内田氏が最終的にたどりついた合気道という武道の目指すところは、「主と奴の弁証法」という関係性をいかに超克するかということだと思う。この「主/奴」の関係は、「富/貧」、「男/女」などの社会のあらゆる場面に蔓延っている。我々はこの二項対立の図式に当てはめなければ思考できないという「業」のようなものを負っているわけである。

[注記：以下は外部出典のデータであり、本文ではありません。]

(** The parameter object reached through [self.text_matching.emb_banks] *)
Definition matching_banks (w : World) : option loc :=
  match self w !! "text_matching" with
  | Some (ARef tm) =>
      match heap w !! tm with
      | Some (OModule _ _ attrs) => attrs !! "emb_banks"
      | _ => None
      end
  | _ => None
  end.

(** reading the tensor held by a parameter object *)
Definition param_data (w : World) (p : loc) : option Tensor :=
  match heap w !! p with
  | Some (OParam t) => Some t
  | _ => None
  end.

(** an in-place update of a parameter object, as an optimizer step does *)
Definition param_update (p : loc) (t : Tensor) (w : World) : World :=
  with_heap (alter (λ _, OParam t) p) w.

(** ** Vocabulary of the statements *)

(** the submodule attributes of a system after [build_model] *)
Definition wired (w : World) (em te m lf : loc) (use : cfg) : Prop :=
  self w !! "embedding_model" = Some (ARef em) ∧
  self w !! "text_encoder" = Some (ARef te) ∧
  self w !! "model" = Some (ARef m) ∧
  self w !! "loss_func" = Some (ARef lf) ∧
  self w !! "use_matching" = Some (ACfg use).

(** the matching stage of a forward path returns: [e3] and [x3] are the
    texts and the external state after it, [e2] and [x2] before it *)
Definition matching_returns (w : World) (g : bool) (use : cfg) (tm : loc)
    (e2 : value) (x2 : Ext) (e3 : value) (x3 : Ext) : Prop :=
  if truthy use then
    self w !! "text_matching" = Some (ARef tm) ∧
    ∃ r a, forward tm [e2] [] g (heap w) x2 = (Ok r, x3) ∧
           unpack2 r = Ok (e3, a)
  else e3 = e2 ∧ x3 = x2.

Definition matching_events (g : bool) (use : cfg) (tm : loc) (e2 : value)
    : list event :=
  if truthy use then [EvForward "text_matching" tm [e2] [] g] else [].

(** [emits S P m]: started in a world whose [self] satisfies [S], the
    computation [m] leaves [self], the object store and the gradient mode
    as they were, and every event it appends satisfies [P g], where [g] is
    the gradient mode it was started in.  This holds for runs that return
    and for runs that raise. *)
Definition emits {A} (S : gmap string attr → Prop) (P : bool → event → Prop)
    (m : M A) : Prop :=
  ∀ w, S (self w) →
    self (m w).2 = self w ∧ heap (m w).2 = heap w ∧
    grad_enabled (m w).2 = grad_enabled w ∧
    ∃ evs, trace (m w).2 = (trace w ++ evs)%list ∧
           Forall (P (grad_enabled w)) evs.


Definition is_lookup (ev : event) : bool :=
  match ev with EvLookup _ => true | _ => false end.

Definition forward_name (ev : event) : option string :=
  match ev with EvForward name _ _ _ _ => Some name | _ => None end.

Definition forward_kwargs (ev : event) : option kwargs :=
  match ev with EvForward _ _ _ kw _ => Some kw | _ => None end.

(** [self.use_matching] is bound to a false value *)
Definition matching_off (s : gmap string attr) : Prop :=
  ∃ use, s !! "use_matching" = Some (ACfg use) ∧ truthy use = false.

(** the event is not a call of the matching module *)
Definition not_matching (g : bool) (ev : event) : Prop :=
  forward_name ev ≠ Some "text_matching".


(** the event is no lookup in the language table, and when it is a call of
    the acoustic model, its keyword arguments are [lang_args=None] and
    [average_spk_emb=True] *)
Definition language_free (g : bool) (ev : event) : Prop :=
  is_lookup ev = false ∧
  (forward_name ev = Some "model" →
   forward_kwargs ev =
     Some [("lang_args", VNone); ("average_spk_emb", VBool true)]).
(** the value bound to [lang_args] by [inference], when the lookup
    succeeds *)
Definition language_args (lang_id : option string) : option value :=
  match lang_id with
  | Some name =>
      (λ i, VTensor (to_device (LongTensor [i]))) <$> LANG_NAME2ID !! name
  | None => Some VNone
  end.

Definition lookup_events (lang_id : option string) : list event :=
  match lang_id with
  | Some name => [EvLookup name]
  | None => []
  end.
(** reading and updating the embedding bank through one of its two
    access paths *)
Definition read_via (path : World → option loc) (w : World) : option Tensor :=
  match path w with
  | Some p => param_data w p
  | None => None
  end.

Definition update_via (path : World → option loc) (t : Tensor) (w : World)
    : World :=
  match path w with
  | Some p => param_update p t w
  | None => w
  end.

(** a sequence of optimizer updates, each made through the system's
    attribute ([true]) or through the matching module's ([false]) *)
Definition apply_updates (updates : list (bool * Tensor)) (w : World) : World :=
  foldl (λ (w' : World) (u : bool * Tensor),
           update_via (if fst u then system_banks else matching_banks)
                      (snd u) w')
        w updates.

(** both access paths lead to the parameter object [p] *)
Definition aliased (p : loc) (w : World) : Prop :=
  system_banks w = Some p ∧ matching_banks w = Some p ∧
  is_Some (param_data w p).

そしてしばしばこの図式は、「味方/敵」「生/死」という悲劇的な結果へと結びつく。
このように人間にとって本源的であるはずの二項対立の図式を脱臼するために、内田“スティーブン”樹が合気道のエッセンスをブレンドすることで組み立てた“複素的身体論”とはいったい何なのか?
それは本書を見てのお楽しみ。
「均質的なものについて」の章で、彼の思想的マニフェストと、というよりも「私には思想的マニフェストがありません」というマニフェストを表明している(これはマニフェストなんだろうか、そうじゃないんだろうか)。でもそれは単なる文化的多元主義ではない(なぜならそれも“主義”であり、立派なイデオロギーだ)。

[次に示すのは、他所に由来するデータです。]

Definition statisticsBody : json :=
  JObj [("size", JInt 0);
        ("aggs", JObj [
          ("total_jobs", JObj [("value_count", JObj [("field", JStr "id")])]);
          ("by_company", termsAgg "company.keyword");
          ("by_location", termsAgg "location.keyword");
          ("by_industry", termsAgg "industry.keyword");
          ("by_experience_level", termsAgg "experienceLevel")])].

(** [getJobStatistics()]: the answer stands for [response.aggregations]. *)
Definition getJobStatistics : M json json :=
  tryCatch
    (response <- elasticsearchRequest (aggregate W) ("/" ++ INDEX_NAME ++ "/_search")
                   "POST" (stringify statisticsBody) ;;
     return_ response)
    (fun error => throw error).

End Lib.
End EsLib.

(* ===================================================================== *)
(** ** [app/api/search-jobs/route.ts] *)
(* ===================================================================== *)

Module SearchJobs.
Import JS Json Types Eff.
Local Open Scope eff_scope.

(** [JobSearchRequest], as the interface of the route declares it: the
    chat history is absent or an array.  [ValidatedData] below is the
    body that also carries [null] for it. *)
Record JobSearchRequest := {
  query : string;
  userProfile : option UserProfile;
  useVectorSearch : option bool;
  chatHistory : option (list ChatTurn) }.

(** The data of [JobSearchResponse]. *)
Record JobSearchData := {
  jobs : list FoundJob;
  aiResponse : option string;
  totalHits : nat }.

(** The query string of [GET /api/search-jobs]: [q] as
    [searchParams.get('q')] gives it, and [limit] as the value of
    [parseInt(searchParams.get('limit') || '20')], [None] for [NaN]. *)
Record GetRequest := {
  q : option string;
  limit : option Z }.

Definition quoted (s : string) : string := dq ++ s ++ dq.

(** A template literal, line by line. *)
Definition lines (l : list string) : string := join nl l.

Definition apology : string :=
  "I apologize, but I was unable to generate a response at this time.".

Definition fallbackAnswer : string :=
  "I apologize, but I'm having trouble processing your request right now. Please try again later.".

Section Route.
Variable sanitizeInput : string -> string.
Variable W : World.

(** [elasticsearchRequest(endpoint, options)] of the route: the address
    and the key come from the environment. *)
Definition elasticsearchRequest {R A} (service : nat -> request -> fetched A)
    (endpoint : string) (method : string) (body : string) : M R A :=
  let ELASTICSEARCH_URL := orStr (env W "ELASTICSEARCH_URL") "" in
  let ELASTICSEARCH_API_KEY := orStr (env W "ELASTICSEARCH_API_KEY") "" in
  if negb (truthy ELASTICSEARCH_URL) || negb (truthy ELASTICSEARCH_API_KEY) then
    throw (Error "Elasticsearch configuration missing")
  else
    let url := ELASTICSEARCH_URL ++ endpoint in
    response <- fetch service
      {| url := url; method := method;
         headers := [("Authorization", "ApiKey " ++ ELASTICSEARCH_API_KEY);
                     ("Content-Type", "application/json")];
         body := Some body |} ;;
    if negb (ok response) then
      let errorText := text response in
      throw (Error ("Elasticsearch request failed: " ++ showZ (status response)
                      ++ " - " ++ errorText))
    else readJson response.

Definition indexName : string :=
  orStr (env W "ELASTICSEARCH_INDEX_NAME") "linkedin-jobs-webhook".

Definition knnBody (query : string) (numCandidates : Z) : json :=
  JObj [("retriever", JObj [("standard", JObj [("query", JObj [("knn", JObj [
    ("field", JStr "vector");
    ("num_candidates", JInt numCandidates);
    ("query_vector_builder", JObj [("text_embedding", JObj [
       ("model_id", JStr ""); ("model_text", JStr query)])])])])])])].

Definition foundJob (hit : Hit) : FoundJob :=
  {| job := _source hit; job_id := _id hit; job_score := _score hit |}.

(** [response.hits?.hits?.map(...) || []] *)
Definition hitsOrEmpty (response : option (list Hit)) : list FoundJob :=
  match response with
  | Some hits => map foundJob hits
  | None => []
  end.

(** [vectorSearchJobs(query, numCandidates = 100)] *)
Definition vectorSearchJobs (query : string) (numCandidates : option Z)
  : M (list FoundJob) (list FoundJob) :=
  tryCatch
    (let INDEX_NAME := indexName in
     response <- elasticsearchRequest (search W) ("/" ++ INDEX_NAME ++ "/_search")
                   "POST"
                   (stringify (knnBody query
                      (match numCandidates with Some n => n | None => 100%Z end))) ;;
     return_ (hitsOrEmpty response))
    (fun error => throw error).

Definition searchFields : list string :=
  ["title^2"; "company^1.5"; "description"; "industry"; "location"; "text"].

Definition searchBody (query : string) : json :=
  JObj [("query", JObj [("multi_match", JObj [
           ("query", JStr query);
           ("fields", strs searchFields);
           ("type", JStr "best_fields");
           ("fuzziness", JStr "AUTO")])]);
        ("size", JInt 50);
        ("sort", JArr [JObj [("scrapedAt", JObj [("order", JStr "desc")])]])].

(** [textSearchJobs(query)] *)
Definition textSearchJobs (query : string) : M (list FoundJob) (list FoundJob) :=
  log (CallTextSearch query) ;;
  tryCatch
    (let INDEX_NAME := indexName in
     response <- elasticsearchRequest (search W) ("/" ++ INDEX_NAME ++ "/_search")
                   "POST" (stringify (searchBody query)) ;;
     return_ (hitsOrEmpty response))
    (fun error => throw error).

Definition geminiBody (prompt : string) : json :=
  JObj [("contents", JArr [JObj [("parts", JArr [JObj [("text", JStr prompt)]])]])].

(** [callGeminiAPI(prompt)] *)
Definition callGeminiAPI (prompt : string) : M string string :=
  log (CallGemini prompt) ;;
  tryCatch
    (let GEMINI_API_KEY := orStr (env W "GEMINI_API_KEY") "" in
     let GEMINI_API_URL := orStr (env W "GEMINI_API_URL") "" in
     if negb (truthy GEMINI_API_KEY) || negb (truthy GEMINI_API_URL) then
       throw (Error "Gemini API configuration missing")
     else
       response <- fetch (gemini W)
         {| url := GEMINI_API_URL ++ "?key=" ++ GEMINI_API_KEY;
            method := "POST";
            headers := [("Content-Type", "application/json")];
            body := Some (stringify (geminiBody prompt)) |} ;;
       if negb (ok response) then
         let errorText := text response in
         throw (Error ("Gemini API request failed: " ++ showZ (status response)
                         ++ " - " ++ errorText))
       else
         result <- readJson response ;;
         let text := orStr result apology in
         return_ text)
    (fun error => throw error).

Definition linkedinLines (d : LinkedInProfileData) : string :=
  lines [""; 
         "- LinkedIn Profile: " ++ orStr (fullName d) "Available";
         "- Current Role: " ++ orStr (jobTitle d) "N/A";
         "- Company: " ++ orStr (p_companyName d) "N/A";
         "- Industry: " ++ orStr (companyIndustry d) "N/A";
         ""].

(** The [profileContext] of Step 1. *)
Definition decideProfileContext (profile : option UserProfile) : string :=
  match profile with
  | Some p =>
      lines [""; 
             "User Profile:";
             "- Position: " ++ sanitizeInput (orStr (Some (position p)) "");
             "- Experience Level: " ++ sanitizeInput (orStr (Some (experienceLevel p)) "");
             match linkedinData p with
             | Some d => linkedinLines d
             | None => ""
             end;
             ""]
  | None => ""
  end.

Definition decidePrompt (userQuestion : string) (profile : option UserProfile) : string :=
  let sanitizedQuestion := sanitizeInput userQuestion in
  lines [
    "You are ShekarchAI, an expert career coach. I need you to decide if the user's question requires current job market data from our database.";
    "";
    decideProfileContext profile;
    "";
    "User Question: " ++ sanitizedQuestion;
    "";
    "Questions that typically NEED job market data:";
    "- " ++ quoted "What are the top skills for [position]?";
    "- " ++ quoted "What companies are hiring for [role]?";
    "- " ++ quoted "What's the salary range for [position]?";
    "- " ++ quoted "What are the job requirements for [role]?";
    "- " ++ quoted "What are the trending technologies in [field]?";
    "- " ++ quoted "What locations have the most [position] jobs?";
    "- " ++ quoted "What are the current job opportunities for [role]?";
    "";
    "Questions that typically DON'T need job market data:";
    "- " ++ quoted "How do I prepare for interviews?";
    "- " ++ quoted "What should I include in my resume?";
    "- " ++ quoted "How do I network effectively?";
    "- " ++ quoted "What are general career advice questions?";
    "- " ++ quoted "How do I negotiate salary?";
    "- " ++ quoted "What are soft skills for career success?";
    "";
    "Respond with ONLY " ++ quoted "YES" ++ " if you need job market data, or "
      ++ quoted "NO" ++ " if you don't need it."].

(** Step 1, [shouldSearchElasticsearch(userQuestion, userProfile)] *)
Definition shouldSearchElasticsearch (userQuestion : string)
    (profile : option UserProfile) : M bool bool :=
  log (CallDecide userQuestion) ;;
  let prompt := decidePrompt userQuestion profile in
  response <- call (callGeminiAPI prompt) ;;
  return_ (sameUnits (toUpperCase (trim response)) (units "YES")).

Definition queryProfileContext (profile : option UserProfile) : string :=
  match profile with
  | Some p =>
      lines [""; 
             "User Profile:";
             "- Position: " ++ sanitizeInput (orStr (Some (position p)) "");
             "- Experience Level: " ++ sanitizeInput (orStr (Some (experienceLevel p)) "");
             ""]
  | None => ""
  end.

(** The prompt of Step 2.  The arrow of its examples, U+2192, is not a
    code unit below 256: it stands as the three bytes of its UTF-8
    encoding, as the request body carries it. *)
Definition queryPrompt (userQuestion : string) (profile : option UserProfile) : string :=
  let sanitizedQuestion := sanitizeInput userQuestion in
  lines [
    "You are ShekarchAI. Based on the user's question, create an effective search query for our job database.";
    "";
    queryProfileContext profile;
    "";
    "User Question: " ++ sanitizedQuestion;
    "";
    "Create a search query that will find relevant job postings. The query should:";
    "1. Include key terms from the user's question";
    "2. Be optimized for job titles, companies, skills, and descriptions";
    "3. Be 2-5 words maximum";
    "4. Focus on the most important keywords";
    "";
    "Examples:";
    "- " ++ quoted "What are the top skills for data scientists?" ++ " → "
         ++ quoted "data scientist skills";
    "- " ++ quoted "What companies hire software engineers?" ++ " → "
         ++ quoted "software engineer companies";
    "- " ++ quoted "What's the salary for product managers?" ++ " → "
         ++ quoted "product manager salary";
    "- " ++ quoted "What are AI engineer requirements?" ++ " → "
         ++ quoted "AI engineer requirements";
    "";
    "Respond with ONLY the search query, nothing else."].

(** Step 2, [generateSearchQuery(userQuestion, userProfile)] *)
Definition generateSearchQuery (userQuestion : string)
    (profile : option UserProfile) : M string string :=
  log (CallGenerateQuery userQuestion) ;;
  let prompt := queryPrompt userQuestion profile in
  response <- call (callGeminiAPI prompt) ;;
  return_ (trim response).


(** The callback of [searchResults.slice(0, 8).map]. *)
Definition jobSnippet (index : nat) (j : FoundJob) : string :=
  lines [""; 
         showZ (Z.of_nat (index + 1)) ++ ". " ++ orStr (es_title (job j)) "N/A"
           ++ " at " ++ orStr (es_company (job j)) "N/A";
         "   Location: " ++ orStr (es_location (job j)) "N/A";
         "   Type: " ++ orStr (es_jobType (job j)) "N/A";
         "   Experience: " ++ orStr (es_experienceLevel (job j)) "N/A";
         "   Salary: " ++ orStr (es_salary (job j)) "Not specified";
         "   Description: " ++ substring0 150 (orStr (es_description (job j)) "") ++ "...";
         ""].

だから、以前私が彼の『子どもは判ってくれない』のレビューで彼を「固執しないことに固執する」人物だと評したが、どうやらそれには修正が必要である。彼の話からすると「固執しないことに固執する」という時の後ろの「固執する」かどうかも、その場になってみないと彼自身にもわからないのだから。
彼自身は、それは気分で決まる。つまり気分次第だという。
冒頭で私はスティーブン・セガールと名付けたが、実は彼は「思想界の雲のジュウザ」だったのである。さらにその気分を決定するのは彼にとってはいつの日も身体。それ故に内田樹の身体は頭がいいのである。
お後がよろしいようで。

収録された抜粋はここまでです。